Ace in Space geschrieben von Judith & Christian Vogt ist eine actionreiches Weltraumabenteuer für Erwachsene. Wie die Inhaltswarnungen schon verraten, darf sich der Leser auf viel Gewalt, explizite Sexszenen sowie Cybergliedmaßen und -sinnesorgane freuen. Den Autoren gelingt es von Beginn an eine völlig neues Universum zu kreieren. Als Leser fühlt man sich am Anfang dadurch erstmal überfordert. Nach einigen Kapiteln allerdings wurde ich völlig in die Welt von Kian, Danai und Neval gezogen.

Diese ist trotz Jockeyslang, Imponiergehabe und coolen Choppern auch für Frauen lesenswert. Von Rollenzuweisungen und Geschlechterklischees halten die Autoren zum Glück so gar nichts! Dafür machen sie sich stark für Diversität und Freiheit Beziehungen zu leben, wie auch immer man will.

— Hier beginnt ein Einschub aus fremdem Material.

Lemma skipn_length_app {A : Type} (l l' : list A) :
  skipn (length l) (l ++ l') = l'.
Proof. induction l as [|a l IH]; simpl; auto. Qed.

(** A poll returns at the tick it was made. *)
Lemma xQueueReceive_poll (c : Cycle) (qu : queue) (now : Z) :
  snd (xQueueReceive c qu 0 now) = now.
Proof.
  unfold xQueueReceive. destruct (arrival c qu) as [t|]; simpl; [|lia].
  destruct (Z.leb_spec t (now + 0)); simpl; lia.
Qed.

(** A receive succeeds exactly when the event is there before the
    timeout runs out. *)
Lemma xQueueReceive_ok (c : Cycle) (qu : queue) (ticks now : Z) :
  fst (xQueueReceive c qu ticks now)
  = match arrival c qu with Some t => t <=? now + ticks | None => false end.
Proof.
  unfold xQueueReceive. destruct (arrival c qu) as [t|]; [|reflexivity].
  destruct (t <=? now + ticks); reflexivity.
Qed.

(** ** Single-precision comparisons and roundings *)






(** Rounding a mantissa that is not negative never gives a NaN. *)
Lemma shr_1_nonneg mrs : 0 <= shr_m mrs -> 0 <= shr_m (shr_1 mrs).
Proof.
  destruct mrs as [m r s]. cbn [shr_m]. intros H. unfold shr_1.
  destruct m as [|p|p]; [cbn; lia| |lia].
  destruct p; cbn; lia.
Qed.

Lemma iter_pos_shr_1_nonneg p mrs :
  0 <= shr_m mrs -> 0 <= shr_m (iter_pos shr_1 p mrs).
Proof.
  revert mrs. induction p as [p IH|p IH|]; intros mrs H; cbn [iter_pos].
  - apply IH, IH, shr_1_nonneg, H.
  - apply IH, IH, H.
  - apply shr_1_nonneg, H.
Qed.

Lemma shr_nonneg mrs e n : 0 <= shr_m mrs -> 0 <= shr_m (fst (shr mrs e n)).
Proof.
  intros H. unfold shr. destruct n; cbn [fst]; auto.
  apply iter_pos_shr_1_nonneg, H.
Qed.

Lemma shr_fexp_nonneg prec emax m e l :
  0 <= m -> 0 <= shr_m (fst (shr_fexp prec emax m e l)).
Proof.
  intros H. unfold shr_fexp. apply shr_nonneg.
  destruct l as [|[]]; cbn; exact H.
Qed.
(** * prow/prstatus: the pull-request status dashboard backend

    A shallow embedding of [prow/prstatus/prstatus.go]: the search-query
    builder, the explicit-scope predicate, the cursor paginator and the
    request handler, followed by the properties the specification states
    about them.

    Go strings are byte strings and are modelled by [string]; Go maps by
    [gmap]; the collaborators reached through interfaces (the session store,
    the REST and GraphQL clients, the JSON encoder) are parameters whose
    answers are data. *)

From Stdlib Require Import ZArith String Ascii List Bool Lia.
From stdpp Require Import base option gmap strings list fin_maps.

Local Open Scope string_scope.
Local Open Scope list_scope.
Local Open Scope Z_scope.

(** ** The parts of Go's [strings] and [fmt] packages the source uses *)

Module strings.

(** [strings.HasPrefix(s, prefix)]. *)
Definition HasPrefix (s prefix : string) : bool := String.prefix prefix s.

(** [strings.Contains(s, substr)]: [substr] occurs at some offset of [s]. *)
Fixpoint Contains (s substr : string) : bool :=
  String.prefix substr s ||
  match s with
  | EmptyString => false
  | String _ s' => Contains s' substr
  end.

(** [strings.Join(elems, sep)]. *)
Definition Join (elems : list string) (sep : string) : string :=
  String.concat sep elems.

(** [strings.Split(s, sep)] for a separator of one byte, which is the only
    way the source calls it ([strings.Split(q, " ")]).  The result is never
    empty: a string without the separator is returned as its only element,
    and two adjacent separators delimit an empty element. *)
Fixpoint Split (s : string) (sep : ascii) : list string :=
  match s with
  | EmptyString => [EmptyString]
  | String c s' =>
      if Ascii.eqb c sep then EmptyString :: Split s' sep
      else match Split s' sep with
           | tkn :: tkns => String c tkn :: tkns
           | [] => [String c EmptyString]
           end
  end.

End strings.

(** The double quote, written by its code so that literals stay readable. *)
Definition dquote : string := String "034"%char EmptyString.

(** [fmt.Sprintf("repo:\"%s\"", v)]: the verb [%s] copies a string operand. *)
Definition Sprintf_repo (v : string) : string :=
  "repo:" +:+ dquote +:+ v +:+ dquote.

(** ** Data model *)

(** [DashboardAgent]: only [repos] takes part in computations; the OAuth
    configuration and the logger are reached through the handler's
    collaborators below. *)
Record DashboardAgent := { repos : list string }.

(** ** Query builder *)

(** The [for i := range da.repos] loop of [ConstructSearchQuery]. *)
Definition appendRepoTokens (tokens : list string) (rs : list string) : list string :=
  fold_left (fun tokens r => tokens ++ [Sprintf_repo r]) rs tokens.

Definition ConstructSearchQuery (da : DashboardAgent) (login : string) : string :=
  let tokens := ["is:pr"; "state:open"; "author:" +:+ login] in
  let tokens := appendRepoTokens tokens (repos da) in
  strings.Join tokens " ".

(** The [for _, tkn := range tkns] loop of [queryConstrainsRepos], with its
    early [return true]. *)
Fixpoint queryConstrainsRepos_loop (tkns : list string) : bool :=
  match tkns with
  | [] => false
  | tkn :: tkns' =>
      if strings.HasPrefix tkn "org:" || strings.HasPrefix tkn "repo:" then true
      else queryConstrainsRepos_loop tkns'
  end.

Definition queryConstrainsRepos (q : string) : bool :=
  let tkns := strings.Split q " "%char in
  queryConstrainsRepos_loop tkns.

(** A token that names an organisation or a repository. *)
Definition scope_token (tkn : string) : Prop :=
  strings.HasPrefix tkn "org:" = true \/ strings.HasPrefix tkn "repo:" = true.

(** The byte [c] occurs in [s]. *)
Fixpoint has_byte (c : ascii) (s : string) : bool :=
  match s with
  | EmptyString => false
  | String c' s' => Ascii.eqb c' c || has_byte c s'
  end.

(** The specification's reading of the predicate: the query is cut into
    tokens at white space (space, tab, line feed, vertical tab, form feed,
    carriage return), and some token names an organisation or a repository. *)
Definition hasExplicitScope (query : string) : Prop :=
  exists tkn, In tkn (String.words query) /\ scope_token tkn.

(** The scope tokens that follow the base query, each behind one space. *)
Fixpoint scope_suffix (rs : list string) : string :=
  match rs with
  | [] => EmptyString
  | id :: rs => " " +:+ Sprintf_repo id +:+ scope_suffix rs
  end.

Definition tab : string := String "009"%char EmptyString.

(** A query whose scope token follows a tab. *)
Definition tab_separated_query : string := "is:pr" +:+ tab +:+ "repo:kubernetes/test-infra".

(** ** GraphQL scalars and the records of the search query *)

(** [githubql.Int] is a 32-bit integer; Go's [int] has 64 bits on the
    platforms Prow is built for.  Both are carried by [Z]: [Int_range] is the
    range of the former, [int_wrap] the wrap-around of the latter. *)
Definition Int_range (z : Z) : Prop := - 2 ^ 31 <= z < 2 ^ 31.

Definition int_wrap (z : Z) : Z := (z + 2 ^ 63) mod 2 ^ 64 - 2 ^ 63.

(** The conversion [int(x)] of a [githubql.Int]. *)
Definition int_of_Int (x : Z) : Z := int_wrap x.

(** [githubql.ID] is [interface{}]: the identifiers the service sends are
    strings, but the type admits any Go value, among them values the JSON
    encoder refuses (channels, functions). *)
Inductive ID :=
| IDString (s : string)
| IDUnsupported.

Record Label := { Label_ID : ID; Label_Name : string }.

Record LabelNode := { Node_Label : Label }.

Record PullRequest := {
  Number : Z;
  Merged : bool;
  Title : string;
  Author_Login : string;
  BaseRef_Name : string;
  BaseRef_Prefix : string;
  HeadRefOID : string;
  Repository_Name : string;
  Repository_NameWithOwner : string;
  Repository_Owner_Login : string;
  Labels_Nodes : list LabelNode;
  Milestone_ID : ID;
  Milestone_Closed : bool
}.

Record SearchNode := { Node_PullRequest : PullRequest }.

Record searchQuery := {
  RateLimit_Cost : Z;
  RateLimit_Remaining : Z;
  PageInfo_HasNextPage : bool;
  PageInfo_EndCursor : string;
  Search_Nodes : list SearchNode
}.

(** The two integers of a page lie in the range of their type. *)
Definition searchQuery_typed (sq : searchQuery) : Prop :=
  Int_range (RateLimit_Cost sq) /\ Int_range (RateLimit_Remaining sq).

(** [UserData], the response envelope. *)
Record UserData := { Login : bool; PullRequests : list PullRequest }.

(** ** Errors and log records *)

(** Modelled from the spec: what made a remote call fail.  Go's [error] is an
    interface of which the source reads [Error()] only; the specification
    (4.2, 7) tells an authorization failure, which the service signals by an
    HTTP status, from every other failure. *)
Inductive cause :=
| HTTPStatus (code : Z)
| Network
| Malformed.

Record error := { err_cause : cause; Error : string }.

Inductive fmt_arg :=
| ArgString (s : string)
| ArgInt (n : Z).

(** The calls made on the logrus entry [da.log], with their operands as
    passed (the rendering of the line is logrus's). *)
Inductive LogEntry :=
| Infof (format : string) (args : list fmt_arg)
| WithError_Errorf (err : error) (format : string) (args : list fmt_arg)
| WithError_Error (err : error) (msg : string).

(** ** Paginator *)

(** The values held by the [vars] map of a query: a [githubql.String] or a
    [*githubql.String], [None] being the nil pointer. *)
Inductive VarValue :=
| VString (s : string)
| VStringPtr (p : option string).

(** The [githubClient] interface.  A client is a value of some type [C]; a
    call answers with the filled-in [searchQuery] or with an error, and
    leaves the client in a new state. *)
Class githubClient (C : Type) := {
  Query : C -> gmap string VarValue -> C * (searchQuery + error)
}.

(** How the [for] loop of [QueryPullRequests] is left. *)
Inductive loop_exit :=
| ReturnErr (err : error)
| Break (prs : list PullRequest) (totalCost remaining : Z).

(** The inner loop [for _, n := range sq.Search.Nodes]. *)
Definition appendNodes (prs : list PullRequest) (nodes : list SearchNode) : list PullRequest :=
  fold_left (fun prs n => prs ++ [Node_PullRequest n]) nodes prs.

(** The [for] loop; [fuel] bounds the number of pages requested, the loop
    itself has no bound. *)
Fixpoint QueryPullRequests_loop {C} `{githubClient C} (fuel : nat) (ghc : C)
    (vars : gmap string VarValue) (prs : list PullRequest)
    (totalCost remaining : Z) : option (C * loop_exit) :=
  match fuel with
  | O => None
  | S fuel' =>
      match Query ghc vars with
      | (ghc, inr err) => Some (ghc, ReturnErr err)
      | (ghc, inl sq) =>
          let totalCost := int_wrap (totalCost + int_of_Int (RateLimit_Cost sq)) in
          let remaining := int_of_Int (RateLimit_Remaining sq) in
          let prs := appendNodes prs (Search_Nodes sq) in
          if negb (PageInfo_HasNextPage sq) then Some (ghc, Break prs totalCost remaining)
          else
            let vars := <["searchCursor" := VStringPtr (Some (PageInfo_EndCursor sq))]> vars in
            QueryPullRequests_loop fuel' ghc vars prs totalCost remaining
      end
  end.
(** X8.  A start attempt starts at most one motor thread, and starts it
    only when it was active with the vehicle stopped, the sensor reported a
    finger, a frame passed the quality gate, and the first encoding of the
    capture passed the match test against a loaded reference. *)
Theorem motor_starts_only_after_a_match
    (Encoding : Type) (fd : Encoding -> Encoding -> Q)
    (refs : list (string * Encoding)) (dev : nat -> bool)
    (a : F6.Attempt Encoding) (s : State) :
  let s' := state_of (F6.start_vehicle_with_face fd refs dev a s) in
  motor_threads s' = motor_threads s \/
  (motor_threads s' = S (motor_threads s) /\
   face_recognition_active s = true /\
   vehicle_stopped s = true /\
   In false (F6.readings a) /\
   (exists sh fr, In sh (F6.shots a) /\ retrieved sh = Some fr /\
                  F6.inspect fr = Good) /\
   (exists cap others image ref,
      F6.captured_encodings a = cap :: others /\
      In (image, ref) refs /\
      F6.is_match (fd ref cap) = true)).
Proof.
  intros s'. subst s'. rewrite start_vehicle_with_face_cases.
  destruct (face_recognition_active s) eqn:Ha; simpl; [|now left].
  destruct (camera_lock s) eqn:Hl; simpl; [now left|].
  destruct (camera_opened s) eqn:Ho; simpl; [|now left].
  destruct (vehicle_stopped s) eqn:Hv; simpl; [|now left].
  destruct (F6.wait_for_sensor true (F6.readings a)) eqn:Hw; simpl;
    try (now left).
  apply wait_for_sensor_detected in Hw.
  match goal with
  | |- context [F6.capture_image_with_face dev ?ts ?now ?shots ?s0] =>
    pose proof (capture_keeps_controls dev ts now shots s0) as Hk;
    pose proof (capture_image_with_face_cases dev ts now shots s0) as Hc;
    destruct (F6.capture_image_with_face dev ts now shots s0)
      as [[p|] s1|s1|s1|s1]
  end; simpl in Hk; destruct Hk as [_ Hk]; simpl; try (now left).
  destruct (fst (F6.compare_faces fd refs p (F6.captured_encodings a)
                   (disk s1))) eqn:Hm; simpl;
    [|left; destruct (sms_sent_for_current_attempt s1); exact Hk].
  right. split; [now rewrite Hk|]. repeat split; auto.
  - cbv zeta in Hc. simpl in Hc. rewrite Ho in Hc.
    destruct (F6.exit _) eqn:Ex; try discriminate.
    destruct (attempt_loop_returned _ _ _ _ _ _ Ex)
      as (n & sh & fr & _ & Hn & Hr & Hg & _).
    exists sh, fr. split; [now apply nth_error_In in Hn|]. auto.
  - unfold F6.compare_faces in Hm.
    destruct (os_path_exists p (disk s1)); simpl in Hm; [|discriminate].
    destruct (F6.captured_encodings a) as [|cap others];
      simpl in Hm; [discriminate|].
    rewrite compare_with_found in Hm. apply existsb_exists in Hm.
    destruct Hm as ([image ref] & Hin & Hq). simpl in Hq.
    exists cap, others, image, ref. auto.
Qed.
Lemma retryLoop_frame snapshot :
  forall results, keeps R (retryLoop (gmailService env) snapshot results).
Proof.
  induction snapshot as [|fe rest IH]; intros results; cbn [retryLoop].
  - apply keeps_ret. typeclasses eauto.
  - unfold emit, sleep.
    keeps_with ltac:(first [apply resend_frame' | apply IH]) frame_prim.
Qed.

Lemma retryFailedEmails_frame :
  keeps R (retryFailedEmails env (gmailService env)).
Proof.
  unfold retryFailedEmails, notifyRetryResults, emit.
  keeps_with ltac:(apply retryLoop_frame) frame_prim.
Qed.

Lemma autoRetryTick_frame :
  keeps R (autoRetryTick env (gmailService env)).
Proof.
  unfold autoRetryTick, getFailedEmailsCount, emit.
  keeps_with ltac:(apply retryFailedEmails_frame) frame_prim.
Qed.

End ProcessFrame.

(** *** The Token Guard stays consistent *)

Section GuardInvariant.

Variable env : Env.

(** After [handleAuthError] the flag is raised, whatever happened. *)
Lemma handleAuthError_raises s r s' :
  handleAuthError env s = (r, s') -> notificationSent (svc s') = true.
Proof.
  unfold handleAuthError, notifyAuthError. mrun.
  cbn [svc logEvent with_world notificationSent].
  destruct (notificationSent (svc s)) eqn:F; cbn [negb].
  - intros H; inversion H; subst. exact F.
  - destruct (env_botConfigured env).
    + destruct (answer (env_telegram env AuthErrorNotice _));
        destruct (env_hasReAuthCallback env);
        intros H; inversion H; subst; reflexivity.
    + destruct (env_hasReAuthCallback env);
        intros H; inversion H; subst; reflexivity.
Qed.

Lemma guard_raised s : notificationSent (svc s) = true -> guardConsistent s.
Proof. intros H _. exact H. Qed.

Lemma guard_valid s : isTokenValid (svc s) = true -> guardConsistent s.
Proof. intros H Hf. congruence. Qed.

(** The [catch] pattern shared by the three operations: classify, and on
    an auth-class error invalidate and escalate. *)
Ltac guard_catch_with H G pre :=
  match type of H with
  | context [isAuthenticationError ?e] =>
      destruct (isAuthenticationError e) as [[|]|?e']
  end;
  [ match type of H with
    | context [handleAuthError env ?st] =>
        let Eh := fresh "Eh" in
        destruct (handleAuthError env st) as [[[]|?e''] ?s2] eqn:Eh;
        apply handleAuthError_raises in Eh;
        inversion H; subst; clear H;
        apply guard_raised; exact Eh
    end
  | pre; inversion H; subst; clear H; exact G
  | inversion H; subst; clear H; exact G ].

Ltac guard_catch H G := guard_catch_with H G idtac.

Lemma validateToken_guard : keeps guardStep (validateToken env).
Proof.
  intros s r s' H G. unfold validateToken in H. mrun.
  destruct (isTokenValid (svc s) && _)%bool;
    [inversion H; subst; exact G|].
  destruct (answer (env_getAccessToken env (world s))) as [tok|e1].
  - destruct (falsy tok).
    + guard_catch H G.
    + destruct (answer (env_getProfile env _)) as [[]|e2].
      * inversion H; subst; clear H. now apply guard_valid.
      * guard_catch H G.
  - guard_catch H G.
Qed.
(** * Neurova: department-agent service and environmental-metrics route

    A shallow embedding of

    - [src/services/department-agent.service.ts] (class
      [DepartmentAgentService]: the agent registry, the task assignment
      engine and agent enrollment), and
    - [src/app/api/districts/[id]/metrics/environmental/route.ts] (the
      [GET] handler),

    followed by the properties the specification states about them.

    JavaScript numbers are IEEE 754 binary64 values; they are modelled by
    Rocq's primitive floats, which are the same format with the same
    rounding (to nearest, ties to even) and the same comparisons (every
    comparison with NaN is false).  The registry is a JavaScript [Map],
    which iterates in insertion order; it is modelled by an association
    list kept in insertion order.  Calls to the collaborators (analytics,
    metrics, embedding provider, vector index, console, event emitter) are
    recorded, in program order, in a trace. *)

From Stdlib Require Import List String ZArith Lia Bool Floats.
Import ListNotations.

Set Warnings "-inexact-float,-register-all".

Local Open Scope string_scope.

(* ================================================================= *)
(** ** JavaScript values, errors and outcomes *)

(** Object literals passed to the collaborators. *)
Inductive Value : Type :=
| VUndefined
| VNum (x : float)
| VStr (s : string)
| VVec (xs : list float)
| VObj (fields : list (string * Value)).

(** A thrown [Error] object. *)
Record JsError : Type := { err_name : string; err_message : string }.

(** The result of a call: a value, or a thrown error (for an [async]
    function: a fulfilled or a rejected promise). *)
Inductive Outcome (A : Type) : Type :=
| Ok (a : A)
| Throw (e : JsError).
Arguments Ok {A} a.
Arguments Throw {A} e.

(* ================================================================= *)
(** ** Data model *)

Inductive Priority : Type := high | medium | low.
(** What [float(n)], [a / float(b)] and [q * c] evaluate to on dimensions. *)
Definition fl_int (n : Z) : Q := Float.round_pos (inject_Z n).
Definition fdiv (a b : Z) : Q := Float.round_pos (fl_int a / fl_int b).
Definition fmul (q : Q) (c : Z) : Q := Float.round_pos (q * fl_int c).

(** The float computed for [w / ratio] with [ratio = tw / float(th)]. *)
Definition fquot (w tw th : Z) : Q := Float.round_pos (fl_int w / fdiv tw th).

(** [q] is [E] up to one rounding. *)
Definition near1 (q E : Q) : Prop :=
  (E * (1 - Float.u) <= q /\ q <= E * (1 + Float.u))%Q.

(** What [new_size_keep_aspect_ratio] computes while every operation stays
    in range. *)
Definition fit (ox oy tw th : Z) (inner : bool) : Z * Z :=
  let img_ratio := fdiv ox oy in
  let ratio := fdiv tw th in
  if negb (Qle_bool ratio img_ratio) then
    let ty := fmul (fdiv tw ox) oy in
    if negb (Qle_bool ty (inject_Z th)) && inner then
      (Qfloor (fmul (fdiv th oy) ox), th)
    else (tw, Qfloor ty)
  else if negb (Qle_bool img_ratio ratio) then
    let tx := fmul (fdiv th oy) ox in
    if negb (Qle_bool tx (inject_Z tw)) && inner then
      (tw, Qfloor (fmul (fdiv tw ox) oy))
    else (Qfloor tx, th)
  else (tw, th).

(** The width and height of the crop, in the same conditions, and the
    position of its corner for an anchor. *)
Definition crop_size (ow oh tw th : Z) : Z * Z :=
  let img_ratio := fdiv ow oh in
  let ratio := fdiv tw th in
  if negb (Qle_bool ratio img_ratio) then (ow, Qfloor (fquot ow tw th))
  else if negb (Qle_bool img_ratio ratio) then (Qfloor (fmul ratio oh), oh)
  else (ow, oh).

Definition anchor_x (crop_type : string) (ow tx : Z) : Z :=
  if endswith crop_type "left" then 0
  else if endswith crop_type "center" then (ow - tx) `div` 2
  else if endswith crop_type "right" then ow - tx
  else 0.
(** * Plot-data model of the 2D canvas editor

    A shallow embedding of the data layer of the editor
    ([PointData2D], [PolylineData2D], [PolygonData2D], [Canvas2DPlotData]),
    of [Canvas2DQViewModel.delete_point_near] and of the boundary / obstacle
    extraction of [GaDPPRunnerQWidget], followed by the properties of the
    specification that concern them.

    Python objects are mutated in place; here every method takes the object
    and returns the updated object (with the returned value, if any, in
    front).  A call that can raise returns an [option]: [None] stands for
    the exception, which leaves the objects as they were.  Log calls have
    no effect on the state and are left out, and so is the payload-free
    [data_changed] notification. *)

From stdpp Require Import base list strings.
From Stdlib Require Import ZArith Lia.
From Stdlib Require PrimFloat FloatOps SpecFloat QArith.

Gleichzeitig dient die Geschichte, meiner Meinung nach, als warnendes Beispiel dafür, was passieren kann, wenn Unternehmen zu viel Macht bekommen. Den Kampf für die Gerechtigkeit der unabhängigen Siedlung auf Valoun 2 habe ich mit Freude verfolgt. Vom restlichen Inhalt möchte ich sonst gar nicht viel verraten, außer: Er wird dich sicherlich überraschen!

Also sei mutig und greif zu diesem Buch. Erlebe Scifi neu, abseits von Genre-Klischees. Es lohnt sich!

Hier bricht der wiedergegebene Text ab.